ATROPOS. Que vous me faites du plaisir, ma chère Clotho, en m'apportant ces fils! Je suis charmée quand j'expédie des habitants de Paris.

LACHESIS. Et c'est ce qui nous arrive tous les jours.

CLOTHO. Je vous livre d'abord ce philosophe chimiste, qui, se voyant parvenu à son quatorzième lustre, a rompu tout commerce avec ses amis, et s'est renfermé dans son laboratoire pour n'en plus sortir: il ne veut plus voir personne qu'une gouvernante qui a soin de lui depuis trente ans: il s'ennuie, dit-il, de vivre; et quoiqu'il se porte à merveille, il se tient toujours au lit comme un malade qui se croit près de sa fin.

LACHESIS. Ce pauvre philosophe s'est brûlé le cerveau en faisant ses opérations chimiques.

ATROPOS, coupant le fil. Puisque la vie n'est plus qu'un fardeau pour lui, je veux bien par pitié l'en délivrer.

CLOTHO, tirant un autre fil de l'écheveau. Tandis que vous êtes si pitoyable, tirez de peine ce malheureux bourgeois, qui, s'étant toujours trouvé dans l'indigence, a depuis peu enterré son frère qui lui a laissé deux cent mille francs en bonnes espèces. Peu s'en est fallu que la joie de recueillir une si riche succession ne lui ait troublé l'esprit, et il serait moins à plaindre qu'il n'est si ce malheur lui était arrivé.

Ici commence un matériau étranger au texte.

(* ===== verification/WebUI.v ===== *)
(** * The web UI (internal/webui/handler.go)

    The runtime statistics and the cross-tenant report.  The figures of the Go
    runtime are an argument; the handler shares the database, the message counter,
    the latency ring and the stream registry with the heartbeat gateway. *)

From S2P Require Import Prelude Domain TigerBeetle TBRef Ids Transfers Accounts.
From S2P Require Import World ActivitiesTB ActivitiesPG Provisioning.
From S2P Require Import Floats Dedup Streams Latency Heartbeat CivilTime.
From S2P Require Postgres.
Import Postgres(PGServer, QuotaSnapshot, qs_TenantID, qs_ResourceType, qs_CreditsTotal, qs_DebitsPosted,
  qs_DebitsPending, qs_Available, qs_SnapshotAt, WorkloadCluster, wc_ID, wc_TenantID, wc_CloudProvider,
  wc_Region, wc_Status, wc_LastHeartbeat).

(** ** The message rate (heartbeat_handler.go: MsgRate) *)

Record RateMeter := { rateLastVal : Z; rateLastAt : Z }.

(** The zero [time.Time], the first of January of year 1. *)
Definition zero_time : Z := -62135596800 * nanosPerSecond.
Definition new_meter : RateMeter := {| rateLastVal := 0; rateLastAt := zero_time |}.

(** [t.Sub(u)]: saturates at the range of a [Duration]. *)
Definition time_Sub (t u : Z) : Z := Z.max (- 2 ^ 63) (Z.min (2 ^ 63 - 1) (t - u)).

(** [d.Seconds()] of a non-negative duration. *)
Definition Seconds (d : Z) : float :=
  float_add (float_of_Z (d / nanosPerSecond))
    (float_quot (float_of_Z (d mod nanosPerSecond)) (float_of_Z nanosPerSecond)).

Definition MsgRate (now cur : Z) (m : RateMeter) : float * Z * RateMeter :=
  let d := time_Sub now (rateLastAt m) in
  let rate := if decide (0 < d)
              then float_quot (float_of_Z (u64 (cur - rateLastVal m))) (Seconds d)
              else Float 0 0 in
  (rate, cur, {| rateLastVal := cur; rateLastAt := now |}).

(** ** Payloads *)

Record runtimeStats := {
  st_Goroutines : Z;
  st_HeapAllocMB : float;
  st_HeapSysMB : float;
  st_GCRuns : Z;
  st_UptimeS : Z;
  st_ActiveStreams : nat;
  st_MsgPerSec : float;
  st_MsgTotal : Z;
  st_SignalP50Us : Z;
  st_SignalP99Us : Z;
}.

Record quotaSnapshotJSON := {
  qj_TenantID : string;
  qj_ResourceType : string;
  qj_CreditsTotal : Z;
  qj_DebitsPosted : Z;
  qj_DebitsPending : Z;
  qj_Available : Z;
  qj_SnapshotAt : string;
}.

Record staleClusterJSON := {
  sj_ID : string;
  sj_TenantID : string;
  sj_CloudProvider : string;
  sj_Region : string;
  sj_Status : string;
  sj_LastHeartbeat : string;
}.

Record reportPayload := {
  rp_QuotaSnapshots : list quotaSnapshotJSON;
  rp_StaleClusters : list staleClusterJSON;
}.

(** What [runtime.ReadMemStats] and [NumGoroutine] return. *)
Record memstats := { ms_Goroutines : Z; ms_HeapAlloc : Z; ms_HeapSys : Z; ms_NumGC : Z }.

(** ** The handlers *)

Record UI `{TigerBeetle} `{TemporalServer} (D : Type) := {
  ui_gw : Gateway D;
  ui_rate : RateMeter;
  ui_start : Z;
}.
Arguments ui_gw {_ _ _} _.
Arguments ui_rate {_ _ _} _.
Arguments ui_start {_ _ _} _.

Section ui.
Context `{TigerBeetle} `{TemporalServer} `{PGServer} `{UUIDPkg} `{GoRange} {D : Type}.

Definition on_gw {A} (m : M (Gateway D) A) : M (UI D) A :=
  zoom ui_gw (λ g u, {| u with ui_gw := g |}) m.

(** [x / 1024 / 1024] *)
Definition megabytes (bytes : Z) : float :=
  float_quot (float_quot (float_of_Z bytes) (float_of_Z 1024)) (float_of_Z 1024).

Definition serveStats (ms : memstats) (seed : nat) : M (UI D) runtimeStats :=
  activeStreams ← gets (λ u, length (ActiveClusters seed (gw_streams (ui_gw u))));
  now ← on_gw time_Now;
  rate ← gets (λ u, MsgRate now (gw_inbound (ui_gw u)) (ui_rate u));
  _ ← modify (λ u, {| u with ui_rate := rate.2 |});
  lat ← gets (λ u, Percentiles (gw_lat (ui_gw u)));
  pq ← lift lat;
  now ← on_gw time_Now;
  start ← gets ui_start;
  mret {| st_Goroutines := ms_Goroutines ms; st_HeapAllocMB := megabytes (ms_HeapAlloc ms);
          st_HeapSysMB := megabytes (ms_HeapSys ms); st_GCRuns := ms_NumGC ms;
          st_UptimeS := float_trunc (Seconds (time_Sub now start));
          st_ActiveStreams := activeStreams; st_MsgPerSec := rate.1.1; st_MsgTotal := rate.1.2;
          st_SignalP50Us := pq.1; st_SignalP99Us := pq.2 |}.

(** The same figures on the debug server (cmd/server/main.go), with the last pause of
    the collector from the ring of 256 that the runtime keeps. *)
Definition gc_pause_us (numGC : Z) (pauseNs : list Z) : outcome Z :=
  match pauseNs !! Z.to_nat (u32 (numGC + 255) mod 256) with
  | Some ns => Ok (ns / 1000)
  | None => Panic "index out of range"
  end.

Definition debug_stats (ms : memstats) (pauseNs : list Z) (seed : nat) : M (UI D) (runtimeStats * Z) :=
  stats ← serveStats ms seed;
  pause ← lift (gc_pause_us (ms_NumGC ms) pauseNs);
  mret (stats, pause).

Definition snapshot_json (s : QuotaSnapshot) : quotaSnapshotJSON :=
  {| qj_TenantID := uuid_String (qs_TenantID s); qj_ResourceType := qs_ResourceType s;
     qj_CreditsTotal := qs_CreditsTotal s; qj_DebitsPosted := qs_DebitsPosted s;
     qj_DebitsPending := qs_DebitsPending s; qj_Available := default 0 (qs_Available s);
     qj_SnapshotAt := format_utc (qs_SnapshotAt s) |}.

Definition stale_json (c : WorkloadCluster) : staleClusterJSON :=
  {| sj_ID := uuid_String (wc_ID c); sj_TenantID := uuid_String (wc_TenantID c);
     sj_CloudProvider := wc_CloudProvider c; sj_Region := wc_Region c; sj_Status := wc_Status c;
     sj_LastHeartbeat := match wc_LastHeartbeat c with Some t => format_utc t | None => "" end |}.

(** An error is answered with status 500 and its text. *)
Definition serveReport : M (UI D) reportPayload :=
  snapshots ← wrap_err "GetAllQuotaSnapshots: " (on_gw (on_pg Postgres.GetAllQuotaSnapshots));
  now ← on_gw time_Now;
  let staleThreshold := Some (now - 5 * 60 * nanosPerSecond) in
  staleClusters ← wrap_err "ListStaleClusters: " (on_gw (on_pg (Postgres.ListStaleClusters staleThreshold)));
  mret {| rp_QuotaSnapshots := snapshot_json <$> snapshots; rp_StaleClusters := stale_json <$> staleClusters |}.
End ui.

(** The index into the ring of pauses is the last one written, and in range. *)
Lemma gc_pause_last numGC pauseNs :
  0 < numGC < 2 ^ 32 → length pauseNs = 256%nat →
  ∃ ns, pauseNs !! Z.to_nat ((numGC - 1) mod 256) = Some ns ∧ gc_pause_us numGC pauseNs = Ok (ns / 1000).
Proof.
  intros Hn Hl. unfold gc_pause_us.
  assert (u32 (numGC + 255) mod 256 = (numGC - 1) mod 256) as ->.
  { unfold u32. change (2 ^ 32) with (256 * 2 ^ 24). rewrite Z.rem_mul_r by lia.
    replace (numGC + 255) with (numGC - 1 + 1 * 256) by lia. rewrite Z_mod_plus_full.
    rewrite (Z.mul_comm 256), Z_mod_plus_full. apply Z.mod_mod. lia. }
  pose proof (Z.mod_pos_bound (numGC - 1) 256 ltac:(lia)) as Hb.
  destruct (lookup_lt_is_Some_2 pauseNs (Z.to_nat ((numGC - 1) mod 256)) ltac:(lia)) as [ns Hns].
  exists ns. by rewrite Hns.
Qed.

LACHESIS. D'où vient donc...?

CLOTHO. C'est qu'il ne sait ce qu'il doit faire de son argent: la crainte de le mal placer l'agite sans cesse; il n'a pas un moment de repos, rien ne lui paraît sûr: c'est un garçon bien embarrassé.

ATROPOS, coupant. Je vais par charité mettre fin à son embarras.